We are officially into 2021 and the growth we have seen in the golf industry is showing zero signs of slowing down. The golf courses, and practice facilities have been busier than ever. I hope that the weather will continue to remain mild, and allow us all the ability to continue enjoying the health benefits, and the mental reprieve an enjoyable day on the golf course has to offer. We are experiencing a movement in the game of golf that has brought new participants, as well as reenergized those actively enjoying the sport. Speaking of movement, how is yours as it relates to making a golf swing?

The way your body moves directly affects how you swing the golf club. To be more specific we want to focus on the movement of Rotation. Why is Rotation so important? • Rotation plays a critical role in the structure of the backswing • Rotation helps the golfer manage the clubface throughout the swing • Rotation allows for a more consistent delivery of the club through impact • Rotation is key component to generate speed to hit the ball further The goal of this article is not to focus on golf instruction. You will be amazed at the changes you can make to your golf swing by focusing on movement, as opposed to “swing positions”. Trying to make certain “swing positions” in the backswing will often times limit rotation, thus inhibiting the body from moving properly. We will focus on some simple movement exercises you can do to help you enjoy this game fantastic game even more.

BACKSWING STRUCTURE

Stop the Shift and Slide. Proper rotation of the hips and shoulders in the back swing creates the hand depth needed to promote a shallowing of the downswing.

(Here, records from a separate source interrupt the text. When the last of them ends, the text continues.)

Lemma rewrites_synced ins m l l' us :
  rewrites ins l l' us -> NoDup l.*1 -> (forall e, e ∈ l -> m !! e.1 = Some e.2) ->
  let m' := list_to_map l' ∪ m in
  synced m' (locs_from ins m m') us /\ pool_txs m' = pool_txs m /\
  (forall i t, m' !! i = Some t -> settled t \/ m !! i = Some t).
Proof.
  induction 1 as [l|id tx tx' us l l' rest Hne Hs Hr IH|id tx tx' l l' rest Hins Htx Hset Hr IH];
    intros Hnd Hin m'.
  { assert (Hm' : m' = m) by (subst m'; apply (left_id ∅ (∪))). rewrite Hm'.
    split_and!; [|done|intros i t Ht; by right].
    destruct ins as [i|]; simpl; [|apply synced_nil].
    destruct (m !! i) as [t|] eqn:Ei; [|apply synced_nil].
    rewrite insert_id; [apply synced_nil|]. unfold locs. by rewrite lookup_fmap, Ei. }
  all: rewrite fmap_cons, NoDup_cons in Hnd; destruct Hnd as [Hid Hnd].
  all: destruct IH as (Hsy & Hpt & Hst); [done|set_solver|].
  all: set (M := list_to_map l' ∪ m) in *.
  all: assert (HM : m' = <[id := tx']> M) by (subst m' M; simpl; by rewrite insert_union_l).
  all: assert (Hlook : M !! id = Some tx).
  1,3: subst M; rewrite lookup_union_r; [exact (Hin (id, tx) ltac:(set_solver))|];
       apply not_elem_of_list_to_map_1; intros Hk; apply Hid;
       destruct (rewrites_keys _ _ _ _ Hr) as [k Hk']; rewrite Hk'; set_solver.
  all: assert (Hnid : id ∉ update_id <$> rest) by (intros Hk; by apply Hid, (rewrites_ids _ _ _ _ Hr)).
  all: rewrite HM.
  - assert (Hlf : locs_from ins m (<[id := tx']> M) = locs_from ins m M).
    { destruct ins as [i|]; simpl; [|done]. rewrite lookup_insert_ne; [done|]. congruence. }
    rewrite Hlf. split_and!; [by eapply synced_step| |].
    + rewrite <- Hpt. unfold pool_txs. rewrite fmap_insert, insert_id; [done|].
      rewrite lookup_fmap, Hlook. simpl. by rewrite (proj1 Hs).
    + intros i t [[<- <-]|[_ Hi]]%lookup_insert_Some; [left; apply Hs|auto].
  - subst ins. simpl in *. rewrite Hlook in Hsy. rewrite lookup_insert_eq. split_and!.
    + rewrite <- (insert_insert_eq (locs m) id (loc_of tx') (loc_of tx)). by apply synced_insert.
    + rewrite <- Hpt. unfold pool_txs. rewrite fmap_insert, insert_id; [done|].
      by rewrite lookup_fmap, Hlook, Htx.
    + intros i t [[<- <-]|[_ Hi]]%lookup_insert_Some; [auto|auto].
Qed.

(** ** The invariant of the set *)

(** What validation guarantees of a transaction: its identifier carries its
    nonce, and numbers are within their width. *)
Definition tx_ok (v : ValidPoolTransaction) : Prop :=
  vnonce v = nonce (transaction_id v) /\ is_u64 (nonce (transaction_id v)) /\
  is_u128 (vmax_fee_per_gas v) /\ is_u128 (default 0 (vmax_fee_per_blob_gas v)).

Definition counter_ok (c : gmap SenderId Z) (m : gmap TransactionId ValidPoolTransaction) : Prop :=
  forall s, c !! s =
    if decide (sender_count s m = 0%nat) then None else Some (Z.of_nat (sender_count s m)).

(** Look-ups by hash and by identifier agree, the counters count, and blob
    and other transactions of the same sender exclude each other. *)
Record all_ok self : Prop := {
  ao_tx i v : pool_txs (txs self) !! i = Some v -> transaction_id v = i /\ tx_ok v;
  ao_hash k v : by_hash self !! k = Some v <->
    vhash v = k /\ pool_txs (txs self) !! transaction_id v = Some v;
  ao_counter : counter_ok (tx_counter self) (pool_txs (txs self));
  ao_exclusive i j v w : pool_txs (txs self) !! i = Some v -> pool_txs (txs self) !! j = Some w ->
    sender i = sender j -> vis_eip4844 v = vis_eip4844 w;
  ao_settled i t : txs self !! i = Some t -> settled t;
  ao_bound : Z.of_nat (size (txs self)) < u64_modulus;
}.

Lemma pool_txs_lookup m i t : m !! i = Some t -> pool_txs m !! i = Some (it_transaction t).
Proof. intros Ht. unfold pool_txs. by rewrite lookup_fmap, Ht. Qed.

Lemma pool_txs_size m : size (pool_txs m) = size m.
Proof. apply map_size_fmap. Qed.

Lemma all_ok_new config : all_ok (all_new config).
Proof.
  assert (He : pool_txs (txs (all_new config)) = ∅) by apply fmap_empty.
  split; rewrite ?He.
  - intros i v. by rewrite lookup_empty.
  - intros k v. simpl. rewrite !lookup_empty. naive_solver.
  - intros s. simpl. rewrite lookup_empty. case_decide as Hd; [done|].
    exfalso. apply Hd, sender_count_zero. intros. apply lookup_empty.
  - intros i j v w. by rewrite lookup_empty.
  - intros i t. simpl. by rewrite lookup_empty.
  - done.
Qed.

(** Rewriting states keeps the invariant. *)
Lemma all_ok_rewrite self m' :
  all_ok self -> pool_txs m' = pool_txs (txs self) -> (forall i t, m' !! i = Some t -> settled t) ->
  all_ok (with_txs self m').
Proof.
  intros [A1 A2 A3 A4 A5 A6] Hpt Hset. split; simpl; rewrite ?Hpt; try done.
  by rewrite <- pool_txs_size, Hpt, pool_txs_size.
Qed.

Lemma entry_ok_of self i t : all_ok self -> txs self !! i = Some t -> entry_ok (i, t).
Proof.
  intros Hok Ht. split; simpl; [|by apply (ao_settled self Hok i)].
  by apply (ao_tx self Hok i), pool_txs_lookup.
Qed.

(** *** Rechecking changed accounts *)

Lemma update_ok self changed :
  all_ok self ->
  let r := update self changed in
  all_ok r.1 /\ pool_txs (txs r.1) = pool_txs (txs self) /\
  synced (txs r.1) (locs (txs self)) r.2 /\ pending_fees r.1 = pending_fees self.
Proof.
  intros Hok. unfold update. set (bf := base_fee (pending_fees self)).
  assert (Hall : Forall entry_ok (bt_entries (txs self))).
  { apply Forall_forall. intros [i t] Hi%elem_of_bt_entries. by apply (entry_ok_of self). }
  pose proof (update_loop_rewrites changed bf AtHead _ Hall) as Hr.
  pose proof (update_loop_keys changed bf AtHead (bt_entries (txs self))) as Hk.
  destruct (update_loop changed bf AtHead (bt_entries (txs self))) as [l us]. simpl in *.
  destruct (rewrites_synced None (txs self) _ l us Hr) as (Hsy & Hpt & Hset).
  - apply NoDup_bt_keys.
  - intros [i t] Hi. by apply elem_of_bt_entries.
  - assert (Hm : list_to_map l ∪ txs self = list_to_map l).
    { apply map_eq. intros i. destruct (list_to_map l !! i) as [t|] eqn:E.
      - by apply lookup_union_Some_l.
      - rewrite lookup_union_r by done. apply not_elem_of_list_to_map_2 in E.
        rewrite Hk in E. destruct (txs self !! i) as [t|] eqn:Et; [|done].
        exfalso. apply E, elem_of_bt_keys. eauto. }
    rewrite Hm in *. simpl in Hsy. split_and!; [|done|done|done].
    apply all_ok_rewrite; [done|done|]. intros i t Ht.
    destruct (Hset i t Ht) as [?|?]; [done|by apply (ao_settled self Hok i)].
Qed.

(** *** Parking descendants *)

Lemma park_ok self id :
  all_ok self ->
  let r := park_descendant_transactions self id in
  all_ok r.1 /\ pool_txs (txs r.1) = pool_txs (txs self) /\
  synced (txs r.1) (locs (txs self)) r.2 /\ pending_fees r.1 = pending_fees self.
Proof.
  intros Hok. unfold park_descendant_transactions, descendant_txs_inclusive. simpl.
  assert (Hall : Forall entry_ok (sender_range id (txs self))).
  { apply Forall_forall. intros [i t] (Hi & _)%elem_of_sender_range. by apply (entry_ok_of self). }
  pose proof (park_rewrites _ Hall) as Hr. simpl in Hr.
  destruct (rewrites_synced None (txs self) _ _ _ Hr) as (Hsy & Hpt & Hset).
  - apply sender_range_keys_NoDup.
  - intros [i t] (Hi & _)%elem_of_sender_range. done.
  - split_and!; [|done|done|done]. apply all_ok_rewrite; [done|done|]. intros i t Ht.
    destruct (Hset i t Ht) as [?|?]; [done|by apply (ao_settled self Hok i)].
Qed.

(** *** Removing *)

Lemma tx_decr_ok c m i v :
  counter_ok c m -> m !! i = Some v -> Z.of_nat (size m) < u64_modulus ->
  counter_ok (tx_decr c (sender i)) (delete i m).
Proof.
  intros Hc Hi Hb s. pose proof (sender_count_delete s m i v Hi) as Hd.
  unfold tx_decr. rewrite (Hc (sender i)).
  pose proof (sender_count_delete (sender i) m i v Hi) as Hd'.
  rewrite bool_decide_eq_true_2 in Hd' by done. rewrite decide_False by lia.
  pose proof (sender_count_le (sender i) m).
  destruct (decide (sender i = s)) as [<-|Hne].
  - destruct (_ =? 1) eqn:E1; bools.
    + rewrite lookup_delete_eq, decide_True; [done|lia].
    + rewrite lookup_insert_eq, decide_False by lia. f_equal.
      rewrite wrap_u64_small; unfold is_u64; lia.
  - rewrite bool_decide_eq_false_2 in Hd by done. rewrite <- Hd.
    destruct (_ =? 1); rewrite ?lookup_delete_ne, ?lookup_insert_ne by done; apply Hc.
Qed.

Definition removed self (i : TransactionId) (t : PoolInternalTransaction) : AllTransactions :=
  with_maps self (delete (vhash (it_transaction t)) (by_hash self)) (delete i (txs self))
    (tx_decr (tx_counter self) (sender i)) (remove_auths (auths self) t).

Lemma removed_ok self i t : all_ok self -> txs self !! i = Some t -> all_ok (removed self i t).
Proof.
  intros Hok Ht. pose proof (pool_txs_lookup _ _ _ Ht) as Hv. set (v := it_transaction t) in *.
  destruct (ao_tx self Hok i v Hv) as [Hid _].
  assert (Hdel : pool_txs (delete i (txs self)) = delete i (pool_txs (txs self)))
    by (unfold pool_txs; by rewrite fmap_delete).
  destruct Hok as [A1 A2 A3 A4 A5 A6]. split; simpl; rewrite ?Hdel.
  - intros j w [_ Hj]%lookup_delete_Some. eauto.
  - intros k w. rewrite !lookup_delete_Some, A2. split.
    + intros (Hne & Hk & Hw). split_and!; [done| |done]. intros Heq. apply Hne.
      rewrite <- Heq, Hv in Hw. by simplify_eq.
    + intros (Hk & Hne & Hw). split_and!; [|done|done]. intros Heq. apply Hne.
      assert (by_hash self !! k = Some v) as H1 by (apply A2; split; [done|by rewrite Hid]).
      assert (by_hash self !! k = Some w) as H2 by (by apply A2). congruence.
  - eapply tx_decr_ok; [done|done|]. by rewrite pool_txs_size.
  - intros j k w w' [_ Hj]%lookup_delete_Some [_ Hk]%lookup_delete_Some. eauto.
  - intros j t' [_ Hj]%lookup_delete_Some. eauto.
  - pose proof (map_subseteq_size _ _ (delete_subseteq (txs self) i)). lia.
Qed.

Lemma remove_transaction_spec self i :
  all_ok self ->
  remove_transaction self i =
  match txs self !! i with Some t => (removed self i t, Some (loc_of t)) | None => (self, None) end.
Proof.
  intros Hok. unfold remove_transaction. destruct (txs self !! i) as [t|] eqn:Ht; [|done].
  pose proof (pool_txs_lookup _ _ _ Ht) as Hv. destruct (ao_tx self Hok _ _ Hv) as [Hid _].
  assert (by_hash self !! vhash (it_transaction t) = Some (it_transaction t)) as ->.
  { apply (ao_hash self Hok). by rewrite Hid. }
  unfold removed, vsender_id, loc_of. by rewrite Hid.
Qed.

Lemma remove_transaction_by_id_spec self i :
  all_ok self ->
  remove_transaction_by_id self i =
  match txs self !! i with Some t => (removed self i t, Some (loc_of t)) | None => (self, None) end.
Proof.
  intros Hok. unfold remove_transaction_by_id. destruct (txs self !! i) as [t|] eqn:Ht; [|done].
  pose proof (pool_txs_lookup _ _ _ Ht) as Hv. destruct (ao_tx self Hok _ _ Hv) as [Hid _].
  assert (by_hash self !! vhash (it_transaction t) = Some (it_transaction t)) as ->.
  { apply (ao_hash self Hok). by rewrite Hid. }
  unfold removed, vsender_id, loc_of. by rewrite Hid.
Qed.

Lemma remove_transaction_by_hash_spec self h :
  all_ok self ->
  match by_hash self !! h with
  | None => remove_transaction_by_hash self h = (self, None)
  | Some v => exists t, txs self !! transaction_id v = Some t /\ it_transaction t = v /\ vhash v = h /\
      remove_transaction_by_hash self h = (removed self (transaction_id v) t, Some (loc_of t))
  end.
Proof.
  intros Hok. unfold remove_transaction_by_hash. destruct (by_hash self !! h) as [v|] eqn:Hh; [|done].
  apply (ao_hash self Hok) in Hh as [Hk Hv]. unfold pool_txs in Hv. rewrite lookup_fmap in Hv.
  apply fmap_Some in Hv as (t & Ht & Hvt). rewrite Ht. exists t.
  split_and!; [done|done|done|]. unfold removed, loc_of, vsender_id. by rewrite <- Hvt, Hk.
Qed.

(** *** Inserting *)

Lemma ensure_valid_Ok self v n v' :
  ensure_valid self v n = Ok v' -> v' = v /\ contains_conflicting_transaction self v = false.
Proof. unfold ensure_valid. repeat case_match; naive_solver. Qed.

Lemma ensure_valid_blob_Ok self v bal anc v' :
  ensure_valid_blob_transaction self v bal anc = Ok v' -> v' = v.
Proof. unfold ensure_valid_blob_transaction. repeat case_match; naive_solver. Qed.

Lemma no_conflict self v j w :
  all_ok self -> contains_conflicting_transaction self v = false ->
  pool_txs (txs self) !! j = Some w -> sender j = vsender_id v -> vis_eip4844 w = vis_eip4844 v.
Proof.
  intros Hok Hc Hj Hs. unfold contains_conflicting_transaction, txs_iter in Hc.
  unfold pool_txs in Hj. rewrite lookup_fmap in Hj. apply fmap_Some in Hj as (t & Ht & ->).
  assert (Hin : (j, t) ∈ sender_range (start_bound (vsender_id v)) (txs self)).
  { apply elem_of_sender_range. split_and!; [done|done|]. simpl.
    apply pool_txs_lookup in Ht. apply (ao_tx self Hok) in Ht as [<- (_ & [? _] & _)]. done. }
  destruct (sender_range _ _) as [|[i e] l] eqn:El; [set_solver|].
  assert (Hi : (i, e) ∈ sender_range (start_bound (vsender_id v)) (txs self)) by (rewrite El; set_solver).
  apply elem_of_sender_range in Hi as (Hi & Hsi & _). simpl in Hsi.
  unfold tx_type_conflicts_with in Hc. apply negb_false_iff, eqb_prop in Hc. rewrite Hc.
  apply (ao_exclusive self Hok j i); [by apply pool_txs_lookup|by apply pool_txs_lookup|congruence].
Qed.

Lemma initial_state_coherent self v b c :
  coherent (mkInternal v (into_subpool (initial_state self v b)) (initial_state self v b) c).
Proof.
  unfold coherent, initial_state, is_u8. simpl.
  destruct (vis_eip4844 v), b, (_ <=? vmax_fee_per_gas v); try destruct (_ <=? _); by vm_compute.
Qed.

Lemma insert_traverse_keys ins bal n c parked st l k :
  k ∈ (insert_traverse ins bal n c parked st l).1.1.*1 -> k ∈ l.*1.
Proof.
  revert n c parked st. induction l as [|[id tx] l IH]; intros n c parked st; cbn [insert_traverse];
    [done|].
  destruct (negb _); [set_solver|]. set (tx' := insert_one bal c parked tx).
  destruct (bool_decide (ins = id));
    (match goal with |- context [insert_traverse ?a ?b ?c ?d ?e ?f l] =>
       specialize (IH c d e f); destruct (insert_traverse a b c d e f l) as [[l' st'] rest] end;
     simpl in *; rewrite !elem_of_cons; naive_solver).
Qed.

MANAGEMENT OF THE CLUB FACE

Let’s keep that club face square to the path, and rotate through the hitting area. If we are trying to manage the club face on the down swing then we are stopping our rotation, which causes inconsistencies with impact, and loss of club head speed.

IMPACT

Do you struggle with consistency of contact? When rotation stops on the downswing your body will often go into early extension. This “standing up” through the hitting area will lead to inconsistencies at the moment of impact and lead to misses right, or left as well as heavy or thin shots.

GENERATING POWER

Power in the golf swing refers to the amount of speed you are able to generate. Now that we have created more hand depth due to more rotation in the back swing we can rotate freely through the ball, instead of back to the ball. Do not try and manage impact, it will stop your rotation, and decrease your power. Now that you understand the importance of rotation and how it affects several critical areas of your swing, let’s go over some of my favorite exercises for improving rotation.

PELVIC AND THORACIC ROTATIONS

• Equipment needed: none; this exercise can be performed anytime anywhere. • If needed, a golf club can be used to help get in the right position. • Cross your hands over your shoulders. • Rotate your hips without moving your shoulders. • Rotate your shoulders without moving your hips • The ability to disassociate lower body is a critical component of the stability needed for swing rotation.

KNEELING PALLOF PRESS

• Equipment needed: cable machine or band. • Start in a kneeling position with hands at chest level. • Keep the trunk and hips square throughout the movement. • Push the hands out parallel to the ground to a straight arm position before returning them slowly toward the body. • Engage the core and control the movement with slow consistency. • Perform 3 sets of 12 repetitions on both sides.

MEDICINE BALL ROTATION THROWS

• Equipment needed: medicine ball of challenging weight and a solid wall, rebounder or partner to toss the ball to. • Begin around 3-5 feet from the wall/rebounder/ partner with your feet and body in a swing ready position

• While maintaining full range swing mechanics and keeping the core engaged, rotate and explosively toss the medicine ball, return and repeat. • Perform 3 sets of 8 repetitions on each side.